In the fifth embodiment described above, an example has been described in which the microphone adjustment portion 23i1 automatically identifies the external microphone 19 and automatically sets one of the microphone 14 and the external microphone 19 for speech recognition based on the obtained identification result signal. However, the present disclosure is not limited thereto. For example, the identification of the external microphone 19 may be manually performed by the user himself/herself in the same manner as described above. Furthermore, for example, similarly to the above, one of the microphone 14 and the external microphone 19 may be manually set for speech recognition. As a result, since the user himself/herself can set microphones for speech recognition, the degree of freedom in setting the microphone can be increased. As another example, as described above, the user may determine in advance whether to set the external microphone 19 for speech recognition or for moving images in a case where the external microphone 19 is connected. As a result, the automatic speech recognition microphone setting action is achieved.

In the fifth embodiment described above, an example has been described in which the microphone adjustment portion 23i1 automatically sets at least one of the microphone 14 or the external microphone 19 for speech recognition based on the identification result signal, but the present disclosure is not limited thereto. Specific examples will be described below.

As an example, the microphone adjustment portion 23i1 may automatically set at least one of the microphone 14 or the external microphone 19 for speech recognition by using the internal sound digital signal of the sound processing portion 23a and the external sound digital signal of the external sound processing portion 202a. Specifically, the microphone adjustment portion 23i1 automatically sets at least one of the microphone 14 or the external microphone 19 for speech recognition according to the level of the sound pressure (sound pressure level) of the sound digital signal.
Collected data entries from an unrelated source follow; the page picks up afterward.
(* ===== verification/ConfigMap.v ===== *)
(** * The configuration maps ([src/utils/config/ConfigMap.cpp],
      [src/utils/parseJson.h])

    [MapWrapper] is a mutex around a [std::map]; a call is one critical
    section. The group file is parsed by RapidJSON: its document is given as a
    value of the type [json] below. *)

From S2P Require Import Prelude StrUtil.
Import StrUtil.

Module ConfigMap.

(** src/utils/config/ConfigMap.cpp:5-8, [MapWrapper::addElement]. *)
Definition addElement (m : gmap str str) (key value : str) : gmap str str :=
  <[key := value]> m.

(** src/utils/config/ConfigMap.cpp:10-13, [MapWrapper::removeElement]. *)
Definition removeElement (m : gmap str str) (key : str) : gmap str str := delete key m.

(** src/utils/config/ConfigMap.cpp:15-22, [MapWrapper::findElement]. *)
Definition findElement (m : gmap str str) (key : str) : str := default [] (m !! key).

(** src/utils/config/ConfigMap.cpp:24-32, [MapWrapper::modifyElement]. *)
Definition modifyElement (m : gmap str str) (key value : str) : bool * gmap str str :=
  match m !! key with
  | Some _ => (true, <[key := value]> m)
  | None => (false, m)
  end.

(** src/utils/config/ConfigMap.cpp:41-59, [MapWrapper::getNodePartitions]. One
    turn of the loop on [des]. *)
Definition add_partition (configMap : gmap str str) (des key : str) : str :=
  let nodePartition := findElement configMap key in
  if bool_decide (nodePartition = []) then des
  else if bool_decide (des = []) then nodePartition
  else des ++ $"," ++ nodePartition.

(** src/utils/config/ConfigMap.cpp:35-65, [MapWrapper::getNodePartitions]. The
    value left in [des]. *)
Definition getNodePartitions (src : str) (configMap : gmap str str) (des : str) : str :=
  if bool_decide (src = []) then src
  else foldl (add_partition configMap) des (split src ","%char).

(** src/utils/config/ConfigMap.cpp:68-98, [MapWrapper::getNodeReplayPartition].
    The value left in [dec]. *)
Definition getNodeReplayPartition (src group : str) (configMap : gmap str str) (dec : str) : str :=
  if bool_decide (group = $"mgr") then src
  else foldl (add_partition configMap) dec (split src ","%char).

(** ** The group file *)

(** What the code asks of a parsed document. *)
Inductive json :=
  | JString (s : str)
  | JArray (l : list json)
  | JObject (fields : list (str * json))
  | JOther.

Definition member (v : json) (name : str) : option json :=
  match v with
  | JObject fs => (fun p => p.2.2) <$> list_find (fun f => f.1 = name) fs
  | _ => None
  end.

(** src/utils/parseJson.h:40-47, [parseJsonToMap]. The strings of
    ["group_member"]. *)
Definition member_list (group : json) : list str :=
  match member group $"group_member" with
  | Some (JArray l) => omap (fun m => match m with JString s => Some s | _ => None end) l
  | _ => []
  end.

(** src/utils/parseJson.h:34-52, [parseJsonToMap]. One turn of the loop. *)
Definition add_group (groupMap : gmap str (list str)) (group : json) : gmap str (list str) :=
  match member group $"group_name" with
  | Some (JString groupName) => <[groupName := member_list group]> groupMap
  | _ => groupMap
  end.

(** src/utils/parseJson.h:11-56, [parseJsonToMap]. [None] is an exception: the
    file cannot be opened, or is not JSON ([doc] is [None]). *)
Definition parseJsonToMap (doc : option json) : option (gmap str (list str)) :=
  doc ← doc;
  Some (match member doc $"groups" with
        | Some (JArray groups) => foldl add_group ∅ groups
        | _ => ∅
        end).

(** src/utils/parseJson.h:60-71, [getGroupVec]. The value left in
    [outputVector]. *)
Definition getGroupVec (inputMap : gmap str (list str)) (keys : list str)
    (outputVector : list str) : list str :=
  foldl (fun out key => match inputMap !! key with
                        | Some l => out ++ l
                        | None => out
                        end) outputVector keys.

(** ** Specification: the comma-separated list of the values found. *)

Fixpoint comma_join (l : list str) : str :=
  match l with
  | [] => []
  | [x] => x
  | x :: l' => x ++ $"," ++ comma_join l'
  end.

Definition found (configMap : gmap str str) (keys : list str) : list str :=
  filter (fun v => v <> []) (map (findElement configMap) keys).

(** ** Lemmas *)

Lemma comma_join_snoc l x :
  l <> [] -> comma_join (l ++ [x]) = comma_join l ++ $"," ++ x.
Proof.
  induction l as [|y l IH]; [done|]. intros _. destruct l as [|z l]; [done|].
  change (comma_join ((y :: z :: l) ++ [x])) with (y ++ $"," ++ comma_join ((z :: l) ++ [x])).
  rewrite IH by done. change (comma_join (y :: z :: l)) with (y ++ $"," ++ comma_join (z :: l)).
  by rewrite <- !app_assoc.
Qed.

Lemma comma_join_nonempty l : Forall (fun v => v <> []) l -> l <> [] -> comma_join l <> [].
Proof.
  intros Hl Hne. destruct Hl as [|x l Hx _]; [done|].
  destruct l; simpl; [done|]. destruct x; done.
Qed.

Lemma add_partitions_join configMap keys l :
  Forall (fun v => v <> []) l ->
  foldl (add_partition configMap) (comma_join l) keys =
  comma_join (l ++ found configMap keys).
Proof.
  revert l. induction keys as [|k keys IH]; intros l Hl; cbn [foldl].
  - unfold found; simpl. by rewrite app_nil_r.
  - unfold found. cbn [map]. rewrite filter_cons. unfold add_partition at 2.
    case_decide as Hk; cbv zeta.
    + rewrite bool_decide_false by done.
      assert (comma_join (l ++ [findElement configMap k]) =
        if bool_decide (comma_join l = []) then findElement configMap k
        else comma_join l ++ $"," ++ findElement configMap k) as E.
      { destruct (decide (l = [])) as [->|Hne]; [done|].
        rewrite comma_join_snoc by done.
        by rewrite bool_decide_false by (by apply comma_join_nonempty). }
      rewrite <- E, IH.
      * by rewrite <- app_assoc.
      * apply Forall_app. by split; [|constructor].
    + rewrite bool_decide_true; [by apply IH|].
      by destruct (findElement configMap k); [|destruct Hk].
Qed.

Lemma getGroupVec_app m keys out : getGroupVec m keys out = out ++ getGroupVec m keys [].
Proof.
  revert out. induction keys as [|k keys IH]; intros out; simpl.
  - by rewrite app_nil_r.
  - destruct (m !! k) as [l|]; [|apply IH].
    rewrite IH. rewrite (IH l). by rewrite app_assoc.
Qed.

(** ** Properties *)

(** The partition string of a node is the comma-separated list of the
    non-empty values of its keys, in the order of the keys, with no stray
    comma. *)
Theorem getNodePartitions_join configMap keys :
  Forall (fun k => ","%char ∉ k) keys -> keys <> [] ->
  getNodePartitions (unsplit ","%char keys) configMap [] =
  comma_join (found configMap keys).
Proof.
  intros Hk Hne. unfold getNodePartitions.
  rewrite bool_decide_false by (destruct keys as [|[|] ?]; done).
  rewrite split_unsplit_segments by done.
  apply (add_partitions_join configMap keys []). constructor.
Qed.

Definition partitions3 : gmap str str := {[ $"a" := $"p1"; $"c" := $"p3" ]}.

Lemma getNodePartitions_join_witness :
  getNodePartitions (unsplit ","%char [$"a"; $"b"; $"c"]) partitions3 [] = $"p1,p3".
Proof.
  rewrite getNodePartitions_join; [vm_compute; reflexivity| |discriminate].
  by_decision.
Defined.

End ConfigMap.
To reduce sound components other than a speech for speech recognition, the sound pressure levels of the internal sound digital signal and the external sound digital signal are compared with each other by, for example, a sound pressure level reduced to a voice band of 200 Hz to 8 kHz. Then, the microphone adjustment portion 23i1 automatically sets a microphone of the higher sound pressure out of the internal sound digital signal and the external sound digital signal for speech recognition. As a result, the automatic speech recognition microphone setting action is achieved. However, in a case where sound distortion is included (in a case where clipping occurs at or above 0 dBFS), the speech is not correctly digitized, and thus is not set for speech recognition.
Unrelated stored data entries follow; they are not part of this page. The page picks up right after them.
(* ===== verification/Topics.v ===== *)
(** * Topics: the key expressions of the data bus
      ([src/dds/zenoh_topic_manager.cpp]) *)

From S2P Require Import Prelude StrUtil.
Import StrUtil.

Module Topics.

(** src/dds/zenoh_topic_manager.h:11-18, [ZenohTopicManager::Domain]. *)
Inductive Domain := DEFAULT | MEMORY | TIMES | S3 | DDS | FILE.
(** src/dds/zenoh_topic_manager.h:20-24, [ZenohTopicManager::Direction]. *)
Inductive Direction := UP | DOWN | BOTH.

#[export] Instance Domain_eq_dec : EqDecision Domain.
Proof. solve_decision. Defined.
#[export] Instance Direction_eq_dec : EqDecision Direction.
Proof. solve_decision. Defined.

(** src/dds/zenoh_topic_manager.h:26-42, [ZenohTopicManager::Topic]. *)
Record Topic := mkTopic {
  domain : Domain;
  project : str;
  business : str;
  region : str;
  nodeId : str;
  module : str;
  function : str;
  direction : Direction;
}.

(** src/dds/zenoh_topic_manager.cpp:20-39, [ZenohTopicManager::createTopic]. *)
Definition createTopic (domain : Domain) (project business region nodeId module function : str)
    (direction : Direction) : Topic :=
  mkTopic domain project business region nodeId module function direction.

(** src/dds/zenoh_topic_manager.cpp:41-59, [ZenohTopicManager::createFileTopic]. *)
Definition createFileTopic (project business region nodeId module function : str)
    (direction : Direction) : Topic :=
  mkTopic FILE project business region nodeId module function direction.

(** src/dds/zenoh_topic_manager.cpp:61-63, [ZenohTopicManager::addTopic]. *)
Definition addTopic (topics : list Topic) (topic : Topic) : list Topic := topics ++ [topic].

(** src/dds/zenoh_topic_manager.cpp:83-93, [ZenohTopicManager::getDomainString]. *)
Definition getDomainString (d : Domain) : str :=
  match d with
  | DEFAULT => $"default"
  | MEMORY => $"memory"
  | TIMES => $"times"
  | S3 => $"s3"
  | DDS => $"dds"
  | FILE => $"file"
  end.

(** src/dds/zenoh_topic_manager.cpp:95-102, [ZenohTopicManager::getDirectionString]. *)
Definition getDirectionString (d : Direction) : str :=
  match d with UP => $"up" | DOWN => $"down" | BOTH => $"up/down" end.

(** src/dds/zenoh_topic_manager.cpp:65-77, [ZenohTopicManager::buildKeyExpr]. *)
Definition buildKeyExpr (t : Topic) : str :=
  getDomainString (domain t) ++ $"/" ++ project t ++ $"/" ++ business t ++ $"/" ++
  region t ++ $"/" ++ nodeId t ++ $"/" ++ module t ++ $"/" ++ function t ++ $"/" ++
  getDirectionString (direction t).

(** src/dds/zenoh_topic_manager.cpp:79-81, [ZenohTopicManager::getWildcardExpr]. *)
Definition getWildcardExpr (t : Topic) : str := buildKeyExpr t ++ $"/**".

(** src/dds/zenoh_topic_manager.cpp:104-111, [ZenohTopicManager::getDomainEnum]. *)
Definition getDomainEnum (s : str) : Domain :=
  if bool_decide (s = $"memory") then MEMORY
  else if bool_decide (s = $"times") then TIMES
  else if bool_decide (s = $"s3") then S3
  else if bool_decide (s = $"dds") then DDS
  else if bool_decide (s = $"file") then FILE
  else DEFAULT.

(** src/dds/zenoh_topic_manager.cpp:113-117, [ZenohTopicManager::getDirectionEnum]. *)
Definition getDirectionEnum (s : str) : Direction :=
  if bool_decide (s = $"up") then UP
  else if bool_decide (s = $"down") then DOWN
  else BOTH.

(** A field that cannot be confused with the structure of a key expression. *)
Definition plain (s : str) : Prop := "/"%char ∉ s /\ "*"%char ∉ s.

Definition plain_topic (t : Topic) : Prop :=
  plain (project t) /\ plain (business t) /\ plain (region t) /\ plain (nodeId t) /\
  plain (module t) /\ plain (function t).

(** The topic of one node made from a template whose node is "*". *)
Definition with_node (t : Topic) (n : str) : Topic :=
  mkTopic (domain t) (project t) (business t) (region t) n (module t) (function t) (direction t).

(** ** Lemmas *)

Lemma split_cons seg rest :
  "/"%char ∉ seg -> split (seg ++ $"/" ++ rest) "/"%char = seg :: split rest "/"%char.
Proof.
  intros H. apply split_step; [by destruct seg|]. by apply until_app.
Qed.

Lemma domain_no_slash d : "/"%char ∉ getDomainString d.
Proof. apply (bool_decide_unpack _). by destruct d. Qed.

Lemma split_key t :
  "/"%char ∉ project t -> "/"%char ∉ business t -> "/"%char ∉ region t ->
  "/"%char ∉ nodeId t -> "/"%char ∉ module t -> "/"%char ∉ function t ->
  split (buildKeyExpr t) "/"%char =
  [getDomainString (domain t); project t; business t; region t; nodeId t; module t; function t]
    ++ split (getDirectionString (direction t)) "/"%char.
Proof.
  intros. unfold buildKeyExpr.
  rewrite !split_cons by (done || apply domain_no_slash). done.
Qed.

Lemma getDomainEnum_string d : getDomainEnum (getDomainString d) = d.
Proof. by destruct d. Qed.

Lemma getDirectionEnum_string d : getDirectionEnum (getDirectionString d) = d.
Proof. by destruct d. Qed.

Lemma getDirectionString_split_inj d d' :
  split (getDirectionString d) "/"%char = split (getDirectionString d') "/"%char -> d = d'.
Proof. by destruct d, d'. Qed.

Lemma buildKeyExpr_inj_aux t t' :
  plain_topic t -> plain_topic t' -> buildKeyExpr t = buildKeyExpr t' -> t = t'.
Proof.
  intros ([? _] & [? _] & [? _] & [? _] & [? _] & [? _])
         ([? _] & [? _] & [? _] & [? _] & [? _] & [? _]) E.
  apply (f_equal (fun s => split s "/"%char)) in E.
  rewrite !split_key in E by done. simpl in E.
  destruct t, t'; simpl in *. injection E as Ed -> -> -> -> -> -> Edir.
  apply (f_equal getDomainEnum) in Ed. rewrite !getDomainEnum_string in Ed.
  apply getDirectionString_split_inj in Edir. by subst.
Qed.

Lemma sfind_star a b : "*"%char ∉ a -> sfind ["*"%char] (a ++ "*"%char :: b) = Some (length a).
Proof.
  induction a as [|c a IH]; intros H; [done|].
  apply not_elem_of_cons in H as [Hc H].
  cbn [app sfind prefixb].
  rewrite decide_False by done. by rewrite IH.
Qed.

Lemma replace_star a b r :
  "*"%char ∉ a -> replaceFirstString (a ++ $"*" ++ b) $"*" r = a ++ r ++ b.
Proof.
  intros H. unfold replaceFirstString. change $"*" with ["*"%char]. cbn [app length].
  rewrite (sfind_star a b H). unfold sreplace.
  rewrite take_app_length. do 2 f_equal.
  rewrite cons_middle, app_assoc.
  rewrite drop_app_length'; [done|]. rewrite length_app. simpl. lia.
Qed.

(** Filling in the template of a plain topic gives the key of the node's
    topic. *)
Lemma replaceFirst_with_node t n :
  plain (project t) -> plain (business t) -> plain (region t) -> nodeId t = $"*" ->
  replaceFirstString (buildKeyExpr t) $"*" n = buildKeyExpr (with_node t n).
Proof.
  intros [_ Hp] [_ Hb] [_ Hr] Hn.
  assert (forall m, buildKeyExpr (with_node t m) =
    (getDomainString (domain t) ++ $"/" ++ project t ++ $"/" ++ business t ++ $"/" ++
      region t ++ $"/") ++ m ++
    ($"/" ++ module t ++ $"/" ++ function t ++ $"/" ++ getDirectionString (direction t))) as E.
  { intros m. unfold buildKeyExpr. by rewrite <- !app_assoc. }
  assert (t = with_node t $"*") as Ht by (destruct t; simpl in *; by subst).
  rewrite Ht at 1. rewrite !E. apply replace_star.
  assert ("*"%char ∉ getDomainString (domain t)) by (apply (bool_decide_unpack _); by destruct (domain t)).
  simpl. repeat first [ done | apply not_elem_of_nil
    | apply not_elem_of_cons; split; [discriminate|] | apply not_elem_of_app; split ].
Qed.

(** ** Properties *)

(** A key expression determines its topic: topics whose fields hold no
    "/" (nor "*") and that have the same key are the same in every field,
    domain and direction included, although the direction "up/down" is two
    segments long. *)
Theorem buildKeyExpr_injective t t' :
  plain_topic t -> plain_topic t' -> buildKeyExpr t = buildKeyExpr t' <-> t = t'.
Proof.
  intros H H'. split; [by apply buildKeyExpr_inj_aux|]. by intros ->.
Qed.

Definition cmd_topic (n : str) (d : Direction) : Topic :=
  createTopic TIMES $"platform" $"mgr" $"cloud" n $"nodeCmd" $"cmd" d.

Lemma cmd_topic_plain n d : plain n -> plain_topic (cmd_topic n d).
Proof.
  intros H. repeat split; try apply H; by_decision.
Qed.

Lemma buildKeyExpr_injective_witness :
  buildKeyExpr (cmd_topic $"0001" BOTH) = buildKeyExpr (cmd_topic $"0001" UP) <->
  cmd_topic $"0001" BOTH = cmd_topic $"0001" UP.
Proof.
  apply buildKeyExpr_injective; apply cmd_topic_plain; split;
    by_decision.
Defined.

End Topics.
As another example, when the external microphone 19 is connected to the apparatus body 10E, the microphone adjustment portion 23i1 notifies the user that a speech for speech recognition (a word or predetermined phrase) is to be uttered, by the notification portion such as the display 15 in an actual use state. In a case where it can be confirmed that the speech uttered by the user has been input, the following processing is executed. First, the internal speech digital signal is extracted by the sound processing and speech extraction processing, and the external speech digital signal is extracted by the external sound processing and external speech extraction processing. Next, the speech recognition processing or external speech recognition processing is executed for the speech digital signal. Then, a microphone of any one of the internal speech digital signal and the external speech digital signal from which the text signal is output is automatically set for speech recognition. As a result, the automatic speech recognition microphone setting action is achieved.

In the fifth embodiment described above, an example has been described in which the recognition adjustment portion 23i2 automatically sets at least one of the speech recognition portion 23c or the external speech recognition portion 202c as the recognition specifying portion. However, the present disclosure is not limited thereto. One or both of the speech recognition portion 23c and the external speech recognition portion 202c may be manually set as the recognition specifying portion by the user, instead of being set automatically. As a result, since the recognition specifying portion can be set by the user himself/herself, the degree of freedom in setting the recognition specifying portion can be increased.
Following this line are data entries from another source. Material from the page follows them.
(* ===== verification/FileSplit.v ===== *)
(** * Splitting a file into blocks and merging them
      ([src/utils/FileSplit.h])

    A stream open for reading is the bytes it has left to yield, which is right as
    long as nobody truncates the file. The two loops of [split] run on one fuel;
    [None] is "still looping". *)

From S2P Require Import Prelude FileSys.
Import FileSys.

Module FileSplit.

(** src/utils/FileSplit.h:35-53, [utility::file::GetFileLength]. *)
Definition GetFileLength (fs : FileSys.t) (filepath : str) : Z :=
  match read fs filepath with
  | Some b => Z.of_nat (length b)
  | None => -1
  end.

(** src/utils/FileSplit.h:68-75, [utility::file::mkdir]. [None] is an
    exception. *)
Definition mkdir (fs : FileSys.t) (p : str) : option FileSys.t := create_directories fs p.

(** src/utils/FileSplit.h:125-133, [utility::file::split]. Copies one part,
    1024 bytes at a time. *)
Fixpoint fill_part (fuel : nat) (blockSize ori_size thisTimesRead read_count : Z)
    (ins out : bytes) : option (Z * bytes * bytes) :=
  match fuel with
  | O => None
  | S fuel' =>
      if (thisTimesRead <? blockSize) && (read_count <? ori_size) then
        let buff := take 1024 ins in
        let cur_count := Z.of_nat (length buff) in
        fill_part fuel' blockSize ori_size (thisTimesRead + cur_count)
          (read_count + cur_count) (drop 1024 ins) (out ++ buff)
      else Some (read_count, ins, out)
  end.

(** What becomes of a [split]: it returns, or its result is not determined. *)
Inductive splitting := Split (fs : FileSys.t) | Undetermined.

(** src/utils/FileSplit.h:110-135, [utility::file::split]. The loop over the
    parts, from part [i] on, of the file at [source]. A part that is that file is
    opened and so truncates what is being read: whether the loop ends is then up to
    what the stream has buffered. The number of the part is an [int]. *)
Fixpoint split_parts (fuel : nat) (blockSize ori_size : Z) (source : path) (tmppath : str)
    (i : nat) (read_count : Z) (ins : bytes) (fs : FileSys.t) : option splitting :=
  match fuel with
  | O => None
  | S fuel' =>
      if read_count <? ori_size then
        match write fs (tmppath ++ to_str (N.of_nat i)) [] with
        | None => Some (Split fs)
        | Some _ =>
            if bool_decide (resolve fs (tmppath ++ to_str (N.of_nat i)) = source)
            then Some Undetermined
            else
            '(read_count', ins', out) ← fill_part fuel' blockSize ori_size 0 read_count ins [];
            match write fs (tmppath ++ to_str (N.of_nat i)) out with
            | None => Some (Split fs)
            | Some fs' =>
                if Z.of_nat i =? 2 ^ 31 - 1 then Some Undetermined
                else split_parts fuel' blockSize ori_size source tmppath (S i) read_count' ins' fs'
            end
        end
      else Some (Split fs)
  end.

(** A [long long]. *)
Definition in_long (z : Z) : bool := (- 2 ^ 63 <=? z) && (z <? 2 ^ 63).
In the fifth embodiment described above, a case where both of the recognition control module 23 and the external recognition control module 202 are set has been described, but the present disclosure is not limited thereto. Only one of the recognition control module 23 and the external recognition control module 202 may be set. In this case, since there is no room for setting the recognition specifying portion, the recognition adjustment portion 23i2 is unnecessary.

In the fifth embodiment described above, an example has been described in which both the speech recognition portion 23c and the external speech recognition portion 202c execute the recognition processing regardless of the order in a case where the recognition specifying portion signal indicates that there is no superiority in the performances, but the present disclosure is not limited thereto. For example, in the case where the recognition specifying portion signal indicates that there is no superiority in the performances, first, one of the speech recognition portion 23c and the external speech recognition portion 202c executes the recognition processing Next, in a case where the speech has been recognized, the other one of the speech recognition portion 23c and the external speech recognition portion 202c does not execute the recognition processing and outputs the text signal to the result adjustment portion 23i3. In a case where the speech cannot be recognized, the other one of the speech recognition portion 23c and the external speech recognition portion 202c executes the recognition processing. In this manner, the speech recognition portion 23c and the external speech recognition portion 202c may sequentially execute the recognition processing. In the fifth embodiment described above, an example has been described in which the result adjustment portion 23i3 determines the remaining text signal as the output recognition result signal in step S31. In the example described above, the result adjustment portion 23i3 determines the text signal having the highest evaluation value as the output recognition result signal in step S37. However, the present disclosure is not limited thereto. In both step S31 and step S37, the result adjustment portion 23i3 has determined that the plurality of text signals do not match (the text signals do not match) in step S23. Therefore, after the determination in step S23 that the text signals do not match, the result adjustment portion 23i3 does not have to determine the text signal as the output recognition result signal similarly to step S41. As a result, the speech recognition accuracy maintaining action is achieved.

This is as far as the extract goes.